All of lore.kernel.org
 help / color / mirror / Atom feed
* [PATCH v2] target/ppc: cpu_init: Clean up stop state on cpu reset
@ 2022-06-17  9:52 Frederic Barrat
  2022-06-17 14:57 ` Fabiano Rosas
                   ` (2 more replies)
  0 siblings, 3 replies; 4+ messages in thread
From: Frederic Barrat @ 2022-06-17  9:52 UTC (permalink / raw)
  To: clg, danielhb413, qemu-ppc, qemu-devel

The 'resume_as_sreset' attribute of a cpu is set when a thread is
entering a stop state on ppc books. It causes the thread to be
re-routed to vector 0x100 when woken up by an exception. So it must be
cleared on reset or a thread might be re-routed unexpectedly after a
reset, when it was not in a stop state and/or when the appropriate
exception handler isn't set up yet.

Using skiboot, it can be tested by resetting the system when it is
quiet and most threads are idle and in stop state.

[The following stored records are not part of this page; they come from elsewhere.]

Lemma openCollection_simulates tx n h' w name :
  quiet tx0 tx -> (h <= h')%nat -> (h' < fuel)%nat -> validCollectionName name = true -> n = wk_new w -> field (wk_open w) name = None ->
  0 <= wk_new w -> zlen (db_collections db) + wk_new w <= maxUint32 ->
  simulates (fun '(st, k) '(c, k') => k = k' /\ state_at tx h' st c /\ 0 <= k /\ zlen (db_collections db) + k <= maxUint32)
    (openCollection fuel base tx catalog n name) (open_collection db (tx_sequence tx0) w name).
Proof.
  intros [Hm Hq] Hh Hf Hv -> Hopen H0 Hle. pose proof (mv_written _ _ Hm) as Hw. unfold openCollection, open_collection. rewrite Hopen.
  rewrite (get_live tx h catalog l name fuel) by (done || by eapply live_moves). cbn [rbind].
  pose proof (catalog_field tx h l db name (catalog_at_continues _ _ _ _ _ _ (continues_moves _ _ Hm) Hat) (live_sorted _ _ _ _ Hcatalog) Hv) as Hc.
  destruct (field l name) as [e|], (field (db_collections db) name) as [c|]; try done.
  - destruct (collection_state fuel tx h e c Hw Hc Hfuel) as (meta & tree & order & ic & ss & -> & Ht & Ho & Hn1 & Hn2 & Hload & Hst).
    cbn [rbind]. rewrite Ht. cbn [rbind]. rewrite Ho. cbn [rbind]. rewrite Hn1, Hn2, Z.eqb_refl. cbn [negb orb]. rewrite Hload. cbn [rbind simulates].
    eexists. split; [done|]. split; [done|]. split; [by eapply state_at_mono|done].
  - rewrite Hcount. set (id := zlen (db_collections db) + (wk_new w + 1)). pose proof (zlen_nonneg (db_collections db)).
    assert (to_u64 id = id) as -> by (apply Z.mod_small; unfold maxUint32 in *; lia).
    destruct (Z.ltb_spec maxUint32 id); [by left|]. cbn [rbind coll_PrimaryRoot coll_OrderRoot coll_IndexCatalogRoot coll_DocumentCount].
    rewrite (same_sequence _ _ (mv_same _ _ Hm)).
    destruct (new_state fuel tx h' id (tx_sequence tx0) Hw ltac:(lia) ltac:(rewrite (same_sequence _ _ (mv_same _ _ Hm)); lia) Hf)
      as (tree & order & ic & ss & Ht & Ho & Hn1 & Hn2 & Hload & Hst).
    rewrite Ht. cbn [rbind]. rewrite Ho. cbn [rbind]. rewrite Hn1, Hn2, Z.eqb_refl. cbn [negb orb]. rewrite Hload. cbn [rbind simulates]. eexists. split; [done|]. split; [done|]. split; [done|]. lia.
Qed.
(** *** One mutation, and all of them *)

Definition legal_mutation (m : DocumentMutation) : Prop := zlen (dm_DocumentID m) = 16 /\ keys_in (dm_Indexes m).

After the reset occurs, skiboot elects a primary thread and all the
others wait in secondary_wait. The primary thread does all the system
initialization from main_cpu_entry() and at some point, the
decrementer interrupt starts ticking. The exception vector for the
decrementer interrupt is in place, so that shouldn't be a
problem. However, if that primary thread was in stop state prior to
the reset, and because the resume_as_sreset parameters is still set,
it is re-routed to exception vector 0x100. Which, at that time, is
still defined as the entry point for BML. So that primary thread
restarts as new and ends up being treated like any other secondary
thread. All threads are now waiting in secondary_wait.

It results in a full system hang with no message on the console, as
the uart hasn't been init'ed yet. It's actually not obvious to realise
what's happening if not tracing reset (-d cpu_reset). The fix is
simply to clear the 'resume_as_sreset' attribute on reset.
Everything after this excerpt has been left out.